ALBA HELVORUM or HELVIORUM (Plin.iii. 4. s. 5. xiv. 3. s. 4.), a city of the Helvii, a tribe mentioned by Caesar (B. G. vii. 7, 8) as separated from the Arverni by the Mons Cevenna. The modern Alps or Aps, which is probably on the site of this Alba, contains Roman remains. An Alba Augusta, mentioned by Ptolemy, is supposed by D'Anville (Notice de la Gaule Ancienne) and others to be the same as Alba Helviorum; but some suppose Alba Augusta to be represented by Aups. [G. L.] ALBA JULIA. [APULUM.]

ALBA LONGA (Aλ6a: Albani), a very ancient city of Latium, situated on the eastern side of the lake, to which it gave the name of Lacus Albanus, and on the northern declivity of the mountain, also known as Mons Albanus. All ancient writers agree in representing it as at one time the most powerful city in Latium, and the head of a league or confederacy of the Latin cities, over which it exercised a kind of supremacy or Hegemony; of many of these it was itself the parent, among others of Rome itself. But it was destroyed at such an early period, and its history is mixed up with so much that is fabulous and poetical, that it is almost impossible to separate from thence the really historical elements.

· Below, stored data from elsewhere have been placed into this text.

Lemma build_parameter_chain_maps (files : list string)
  (ms : list ParameterMap) :
  Forall2 (fun f m => parse_parameter_file f = Py.Ok m) files ms ->
  build_parameter_chain ParameterMap parse_parameter_file files = Py.Ok ms.
Proof.
  intros H. unfold build_parameter_chain.
  destruct (add_stages_loop files ms H [] []) as [param' ->].
  reflexivity.
Qed.

(** C5.  For three readable stage files the chain is built, has three
    entries, and entry [k] is the parameter map read from stage file [k]. *)
Theorem parameter_chain_preserves_file_order (files : list string)
  (ms : list ParameterMap) :
  length files = 3%nat ->
  Forall2 (fun f m => parse_parameter_file f = Py.Ok m) files ms ->
  exists chain : list ParameterMap,
    build_parameter_chain ParameterMap parse_parameter_file files
    = Py.Ok chain
    /\ length chain = 3%nat
    /\ forall (k : nat) (f : string),
         files !! k = Some f ->
         exists m : ParameterMap,
           parse_parameter_file f = Py.Ok m /\ chain !! k = Some m.
Proof.
  intros Hlen H. exists ms. split; [now apply build_parameter_chain_maps |].
  split; [now rewrite <- (Forall2_length _ _ _ H) |].
  intros k f Hk.
  destruct (Forall2_lookup_l _ _ _ _ _ H Hk) as (m & Hm & Hf).
  now exists m.
Qed.

End ParameterChain.

Lemma parameter_chain_preserves_file_order_witness :
  exists chain : list nat,
    PointNotebook.build_parameter_chain nat Samples.toy_parse
      PointNotebook.ELASTIX_TRANSFORM_FILENAMES
    = Py.Ok chain
    /\ length chain = 3%nat
    /\ forall (k : nat) (f : string),
         PointNotebook.ELASTIX_TRANSFORM_FILENAMES !! k = Some f ->
         exists m : nat, Samples.toy_parse f = Py.Ok m /\ chain !! k = Some m.
Proof.
  apply (parameter_chain_preserves_file_order nat Samples.toy_parse
           PointNotebook.ELASTIX_TRANSFORM_FILENAMES [0; 1; 2]%nat).
  - reflexivity.
  - repeat constructor.
Defined.

(** ** The transform stack on a point set *)

Section Stack.

Import Itk PointNotebook.

Variable float_repr : Q -> string.
Variable ParameterMap : Type.
Variable engine_rows : list ParameterMap -> string -> list Row.




End Stack.


(** For the two points of the sample the stand-in engine's file has two
    rows and the call returns them. *)
Example two_points_give_two_rows :
  exists (init_points : Itk.PointSet) (point_file : string)
         (result : PointNotebook.ndarray_str),
    PointNotebook.apply_init_transform PointNotebook.init_transform
      Samples.two_points = Py.Ok init_points
    /\ PointNotebook.write_point_table Samples.fixed5 init_points
       = Py.Ok point_file
    /\ PointNotebook.transformix_pointset nat Samples.undeformed_rows
         [0; 1; 2]%nat point_file = Py.Ok result
    /\ PointNotebook.len result = Py.Ok 2%nat.
Proof.
  do 3 eexists.
  split; [vm_compute; reflexivity |].
  split; [vm_compute; reflexivity |].
  split; [vm_compute; reflexivity |].
  vm_compute. auto.
Qed.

According to the legendary history universally adopted by Greek and Roman writers, Alba was founded by Ascanius, the son of Aeneas, who removed thither the seat of government from Lavinium thirty years after the building of the latter city (Liv. i. 3; Dion. Hal. i. 66; Strab. p. 229); and the earliest form of the same tradition appears to have assigned a period of 300 years from its foundation to that of Rome, or 400 years for its total duration till its destruction by Tullus Hostilius. (Liv. i. 29; Justin. xliii. 1; Virg. Aen. i. 272; Niebuhr, vol. i. p. 205.) The former interval was afterwards extended to 360 years in order to square with the date assigned by Greek chronologers to the Trojan war, and the space of time thus assumed was portioned out among the pretended kings of Alba. There can be no doubt that the series of these kings is a clumsy forgery of a late period; but it may probably be admitted as historical that a Silvian house or gens was the reigning family at Alba. (Niebuhr, 1. c.) From this house the Romans derived the origin of their own founder Romulus; but Rome itself was not a colony of Alba in the strict sense of the term; nor do we find any evidence of those mutual relations which might be expected to subsist between a metropolis or parent city and its offspring. In fact, no mention of Alba occurs in Roman history from the foundation of Rome till the reign of Tullus Hostilius, when the war broke out which terminated in the de. feat and submission of Alba, and its total destruction a few years afterwards as a punishment for the treachery of its general Metius Fufetius. The details of this war are obviously poetical, but the destruction of Alba may probably be received as an historical event, though there is much reason to suppose that it was the work of the combined forces of the Latins and that Rome had comparatively little share in its acomplishment. (Liv. i. 29; Dion. Hal. iii. 31;

Strab. v. p. 231; Niebuhr, vol. i. p. 350, 351.) The city was never rebuilt; its temples alone had been spared, and these appear to have been still existing in the time of Augustus. The name, however, was retained not only by the mountain and lake, but the valley immediately subjacent was called the Vallis Albana, and as late as B. C. 339 we find a body of Roman troops described as encamping "sub jugo Albae Longae" (Liv. vii. 39), by which we must certainly understand the ridge on which the city stood, not the mountain above it. The whole surrounding territory was termed the "ager Albanus," whence the name of Albanum was given to the town which in later ages grew up on the opposite side of the lake. [ALBANUM.] Roman tradition derived from Alba the origin of several of the most illustrious patrician families-the Julii, Tullii, Servilii, Quintii, &c. - these were represented as migrating thither after the fall of their native city. (Liv. i. 30; Tac. Ann. xi. 24.) Another tradition appears to have described the expelled inhabitants as settling at Bovillae, whence we find the people of that town assuming in inscriptions the title of " Albani Longani Bovillenses." (Orell. no. 119, 2252.)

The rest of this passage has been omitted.